Patriarca Twal: «Siamo la Chiesa del calvario. Siria? Meglio vivere sotto un dittatore che cambiare al prezzo di 80 mila morti»

Boulos al-YazigiIntervista al patriarca latino di Gerusalemme Fouad  Twal: il conflitto in Siria, il processo di pace tra israeliani e palestinesi e il dramma dei cristiani in Medio Oriente

Tempi, 8 giugno 2013 – di  Leone Grotti

Patriarca, che cosa significa che la Chiesa di Gerusalemme è la Chiesa del calvario?
La mia Chiesa è la Chiesa della croce, della sofferenza, dell’occupazione, dell’emigrazione dei cristiani, della libertà che manca a tutti i cristiani del Medio Oriente di venire qui e pregare. Ma se pensiamo a Iraq, Siria ed Egitto vediamo che da due o tre anni tutto il Medio Oriente è la Chiesa del calvario, il calvario della violenza.

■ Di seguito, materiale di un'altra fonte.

(** The bound of the recursion is never reached: from a well-formed manager
    [receive_block] is the recursion of the source. *)
Lemma receive_block_unfold c K m block :
  sync_inv c K m -> U (header block) -> receive_block clock block m = receive_body clock (receive_block clock) block m.
Proof.
  intros Hi Hu. unfold receive_block at 1. cbn [receive_loop].
  change (receive_body clock (receive_loop clock (S (length (_orphan_blocks m)))) block m = receive_body clock (receive_block clock) block m).
  refine (proj1 (body_related _ _ (S (length (_orphan_blocks m))) K block Hu _) m _).
  - intros c' K' child Hc Huc Hp. assert (Hf : forall c0 m', sync_inv c0 K' m' -> fits c0 K' child m') by (intros ? ? ?; split; auto).
    split; [|eapply triple_pre; [apply Hf|apply (loop_related _ (S c')); [lia|lia|done]]].
    intros m' Hm. unfold receive_block. pose proof (inv_count _ _ _ Hm).
    refine (proj1 (loop_related (S (length (_orphan_blocks m))) (S (S (length (_orphan_blocks m')))) (length (_orphan_blocks m')) K' child _ _ Huc) m' _);
      [lia|lia|]. apply Hf. destruct Hm. by split.
  - split; [|right; right; lia]. destruct Hi. split; try done. lia.
Qed.

Definition manager_ok (m : SyncManager) : Prop := sync_inv (Z.to_nat _MAX_ORPHAN_BLOCKS) [] m.

Lemma manager_ok_any c K m : sync_inv c K m -> manager_ok m.
Proof. intros [? ? Ho ? ?]. split; try done. destruct Ho as [_ Hb _]. unfold len in Hb. lia. Qed.

Abbreviation safe m := (keeps manager_ok (fun _ => True) m).

Lemma safe_receive_block block : U (header block) -> safe (receive_block clock block).
Proof.
  intros Hu m Hm. unfold receive_block. set (n := S (length (_orphan_blocks m))).
  assert (Hf : fits n [] block m). { split; [|right; right; unfold n; lia]. destruct Hm. split; try done. unfold n. lia. }
  pose proof (proj2 (loop_related (S n) (S n) n [] block ltac:(lia) ltac:(lia) Hu) m Hf) as Ht. unfold n in Ht.
  destruct (receive_loop clock _ _ _) as [[r|e] m']; [by eapply manager_ok_any|]. destruct Ht as [Ht _]. split; [by eapply manager_ok_any|done].
Qed.

Lemma keeps_reserve_loop c K ids heights per_peer timeout now by_peer made window :
  keeps_inv c K (reserve_loop ids heights per_peer timeout now by_peer made window).
Proof.
  revert by_peer made. induction window as [|hash window IH]; intros by_peer made; cbn [reserve_loop]; unfold clear_block_request; keeps;
    by apply IH.
Qed.

Lemma keeps_release c K leaves : keeps_inv c K (release_where leaves).
Proof. unfold release_where. keeps. Qed.
#[local] Hint Resolve keeps_reserve_loop keeps_release keeps_ingest_headers : keeps.

Lemma keeps_reserve c K ids heights window per_peer timeout now :
  keeps_inv c K (reserve_block_downloads ids heights window per_peer timeout now).
Proof. unfold reserve_block_downloads, missing_blocks_for_best_tip. keeps. Qed.

Lemma keeps_expire c K now : keeps_inv c K (expire_block_requests now).
Proof. unfold expire_block_requests. keeps. Qed.

Lemma keeps_rounds c K peer fuel locators total :
  (forall l stop limit batch, handle_getheaders peer l stop limit = Ok batch -> Forall U batch) ->
  keeps_inv c K (header_rounds fuel peer locators total).
Proof.
  intros Hp. revert locators total. induction fuel as [|fuel IH]; intros locators total; cbn [header_rounds]; [keeps|].
  do 2 (keeps_step; [keeps|]). apply triple_call; [auto|]. intros batch Hb. apply Hp in Hb. apply triple_call; [auto|]. intros _ _.
  apply (keeps_bind (sync_inv c K)); [keeps|]. intros ingest. case_match; [apply (keeps_ret (sync_inv c K))|].
  destruct (last batch); [|apply (keeps_ret (sync_inv c K))]. apply triple_call; [auto|]. intros hash _. apply IH.
Qed.

(** What a peer serves is in play. *)
Record peer_in_play (peer : NodeService) : Prop := {
  served_headers l stop limit batch : handle_getheaders peer l stop limit = Ok batch -> Forall U batch;
  served_blocks hash block : get_block_by_hash peer hash = Ok (Some block) -> U (header block);
}.

Lemma safe_synchronize peer : peer_in_play peer -> safe (synchronize clock peer).
Proof.
  intros [Hh Hb]. unfold synchronize. apply keeps_bind; [apply keeps_of_node|]. intros locators.
  apply keeps_bind; [by apply keeps_rounds|]. intros rounds. apply keeps_bind.
  - apply keeps_fold. intros acc hash _. unfold fetch_block. apply triple_call; [auto|]. intros [block|] Hg.
    + apply (keeps_bind manager_ok); [apply safe_receive_block; by eapply Hb|]. intros r. apply (keeps_ret manager_ok).
    + by apply (keeps_throw manager_ok).
  - intros fetched. apply keeps_bind; [apply keeps_activate|]. intros activation. apply keeps_ret.
Qed.

(** ** Every run of the manager *)

(** What happens to a manager: each operation with any argument, whether it
    returns or raises, blocks mined on its node, and what else its node does to its
    pool and its templates. *)
Inductive sync_step : SyncManager -> SyncManager -> Prop :=
| on_headers m batch peer_id : Forall U batch -> sync_step m (ingest_headers batch peer_id m).2
| on_block m block : U (header block) -> sync_step m (receive_block clock block m).2
| on_activation m again : sync_step m (activate_best_chain_if_ready clock again m).2
| on_peer m peer : peer_in_play peer -> sync_step m (synchronize clock peer m).2
| on_schedule m ids heights window per_peer timeout now :
    sync_step m (reserve_block_downloads ids heights window per_peer timeout now m).2
| on_peers_lost m ids : sync_step m (release_unavailable_peer_requests ids m).2
| on_peer_dropped m id : sync_step m (release_peer_requests id m).2
| on_timeout m now : sync_step m (expire_block_requests now m).2
| on_mined m block : U (header block) -> canonical_block block = block -> sync_step m (call_node (node_apply_block clock block) m).2
| on_other m n : node_chain n = sync_node m -> sync_step m (set_manager_node n m).

Lemma safe_state {A} (op : stm SyncManager A) m : safe op -> manager_ok m -> manager_ok (op m).2.
Proof. intros Hs Hm. specialize (Hs m Hm). destruct (op m) as [[a|e] m']; [done|]. by destruct Hs. Qed.

Lemma sync_step_ok m m' : sync_step m m' -> manager_ok m -> manager_ok m'.
Proof.
  intros Hs Hm. destruct Hs.
  - apply safe_state; [|done]. by apply keeps_ingest_headers.
  - apply safe_state; [|done]. by apply safe_receive_block.
  - apply safe_state; [|done]. apply keeps_activate.
  - apply safe_state; [|done]. by apply safe_synchronize.
  - apply safe_state; [|done]. apply keeps_reserve.
  - apply safe_state; [|done]. apply keeps_release.
  - apply safe_state; [|done]. apply keeps_release.
  - apply safe_state; [|done]. apply keeps_expire.
  - pose proof Hm as [Hr Ht Ho Hc Hk]. unfold call_node. destruct (node_apply_block clock block (manager_node m)) as [r n] eqn:E.
    apply (changed_inv _ [] m n (apply_block block (sync_node m)).2); [done|by eapply node_apply_chain| |by apply apply_block_keeps_tables].
    apply apply_outcome; [by eapply tables_admissible|done].
  - by eapply inv_frame.
Qed.

Definition sync_reachable (limit : Z) : SyncManager -> Prop := rtc sync_step (new_sync (new_node params net) limit).

Lemma new_sync_ok limit : manager_ok (new_sync (new_node params net) limit).
Proof.
  split; [constructor| | |simpl; lia|constructor].
  - split; [by intros x row|exists (fun _ => 0%nat); by intros x row|by intros x raw].
  - split; [constructor|done|]. intros p bucket hash block Hin. by apply not_elem_of_nil in Hin.
Qed.

Lemma sync_reachable_ok limit m : sync_reachable limit m -> manager_ok m.
Proof.
  intros R. eapply (rtc_preserved manager_ok); [exact sync_step_ok|exact R|apply new_sync_ok].
Qed.

(** C3: The synchronization manager is a client of the chain: whatever peers send (no
    two headers in play having the same double SHA-256 and different parents), and in
    whatever order operations return or raise, the chain of the node is one that
    completed changes of [ChainFacts] reach, so that its outputs and registry are the
    ledger of its active chain, unless an exception once interrupted the writes of a
    block or of a branch: then it was such a chain until the first interruption, and
    every step since is one of [ChainFacts] or another interruption. *)
Theorem synchronization_refines_chain (limit : Z) (m : SyncManager) :
  sync_reachable limit m ->
  reachable params net (sync_node m) \/
  exists s1 s2, reachable params net s1 /\ torn_step s1 s2 /\ rtc any_step s2 (sync_node m).
Proof. intros Hm%sync_reachable_ok. apply runs_complete_or_torn. exact (inv_reached _ _ _ Hm). Qed.

(** C13: In every state of a run: parents of stored headers are stored, down to a
    root, along a rank, so that no header is its own ancestor; a stored block has
    its header; at most 256 parents have waiting orphans, and each orphan waits
    under its own parent's hash. *)
Theorem synchronization_state_wellformed (limit : Z) (m : SyncManager) :
  sync_reachable limit m ->
  well_linked (header_rows (headers (sync_node m))) /\
  (forall x raw, block_rows (blocks (sync_node m)) !! x = Some raw -> is_Some (header_rows (headers (sync_node m)) !! x)) /\
  len (_orphan_blocks m) <= 256 /\ NoDup (_orphan_blocks m).*1 /\
  (forall parent_hash bucket hash block, (parent_hash, bucket) ∈ _orphan_blocks m -> (hash, block) ∈ bucket ->
    previous_block_hash (header block) = parent_hash /\ block_hash (header block) = Ok hash).
Proof.
  intros [_ Ht [Hn Hb He] _ _]%sync_reachable_ok. split; [apply Ht|]. split.
  - intros x raw Hx. by apply (tables_blocks U _ Ht) in Hx as [Hk _].
  - split; [done|]. split; [done|]. intros p bucket hash block Hp Hh. by destruct (He _ _ _ _ Hp Hh) as [_ ?].
Qed.

(** C34: [receive_block] ends: it satisfies the recursive equation of the source, in
    which the children of the block are received by [receive_block] itself,
    without the bound of the model. *)
Theorem receive_block_recursion (limit : Z) (m : SyncManager) (block : Block) :
  sync_reachable limit m -> U (header block) -> receive_block clock block m = receive_body clock (receive_block clock) block m.
Proof. intros Hm%sync_reachable_ok Hu. by eapply receive_block_unfold. Qed.
End manager.

(** ** Headers are checked before they are stored *)

Section ingest.
Context `{PyRepr, CryptoBackend}.

Abbreviation rows_of m := (header_rows (headers (sync_node m))).

(** *** A table that grows answers as before *)

Record grows (n n' : NodeService) : Prop := {
  grows_rows : header_rows (headers n) ⊆ header_rows (headers n');
  grows_params : service_params n' = service_params n;
}.

Lemma grows_refl n : grows n n.
Proof. by split. Qed.
Lemma grows_trans n1 n2 n3 : grows n1 n2 -> grows n2 n3 -> grows n1 n3.
Proof. intros [R1 P1] [R2 P2]. split; [by etrans|by rewrite P2]. Qed.

Lemma header_get_mono n n' x hdr : grows n n' -> header_get (headers n) x = Ok (Some hdr) -> header_get (headers n') x = Ok (Some hdr).
Proof.
  intros [Hs _] E. unfold header_get in *. destruct (header_rows (headers n) !! x) as [row|] eqn:Er; [|discriminate].
  by rewrite (lookup_weaken _ _ _ _ Er Hs).
Qed.

Lemma get_record_mono n n' x r : grows n n' -> header_get_record (headers n) x = Ok (Some r) -> header_get_record (headers n') x = Ok (Some r).
Proof.
  intros [Hs _] E. unfold header_get_record in *. destruct (header_rows (headers n) !! x) as [row|] eqn:Er; [|discriminate].
  by rewrite (lookup_weaken _ _ _ _ Er Hs).
Qed.

Lemma path_loop_mono n n' fuel fuel' current path full :
  grows n n' -> (fuel <= fuel')%nat -> path_loop fuel (headers n) current path = Ok full -> path_loop fuel' (headers n') current path = Ok full.
Proof.
  intros Hg. revert fuel' current path. induction fuel as [|fuel IH]; intros [|fuel'] current path Hf E; try lia; [discriminate..|].
  cbn [path_loop] in *. case_bool_decide; [done|]. apply rbind_Ok in E as ([r|] & Hr & E); [|discriminate].
  rewrite (get_record_mono n n' _ _ Hg Hr). cbn [rbind]. case_bool_decide; [done|]. apply IH; [lia|done].
Qed.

A inizio anno ha lanciato questa provocazione: «Se anche la Giordania diventa instabile, dove andremo, in Arabia Saudita?».
Grazie a Dio adesso non dobbiamo aver paura di una cosa che non è successa e spero non succederà mai. Sono stato da poco in Giordania: anche se non al cento per cento, è l’unico paese del Medio Oriente dove c’è stabilità politica e psicologica. Anche le famiglie sono più serene, abbiamo superato la crisi, la paura. Non a caso nel nostro seminario il numero più grande di seminaristi viene proprio dalla Giordania. Ma vorrei sottolineare anche un’altra cosa.
Il 30 maggio scorso, alla presenza del governo, di diversi ambasciatori e del re di Giordania Abd Allah II, con gioia e orgoglio abbiamo inaugurato in modo solenne l’università di Madaba, benedetta da papa Benedetto XVI tre anni fa. L’università funziona da due anni, è cattolica, appartiene al patriarcato, però ha un cuore grande ed è aperta a tutti. Abbiamo studenti da tutto il Golfo: Arabia Saudita, Oman, Iraq, Siria, Giordania, Israele e Palestina. In Giordania oggi tutti possono arrivare senza limitazioni, è l’unico paese così rimasto in Medio Oriente.

Oggi la situazione più grave la vive sicuramente la Siria. È preoccupato per la sorte dei cristiani?
Non sono preoccupato solo per i cristiani ma per tutti gli abitanti della Siria. I cristiani infatti sono parte integrante della popolazione. Che la Siria abbia bisogno di riforme è vero, anche noi ne abbiamo, ma passare dall’esigenza delle riforme alla distruzione di tutto il paese perché alcuni vogliono il cambiamento, questa è un’altra cosa e noi capi religiosi del Medio Oriente non siamo d’accordo.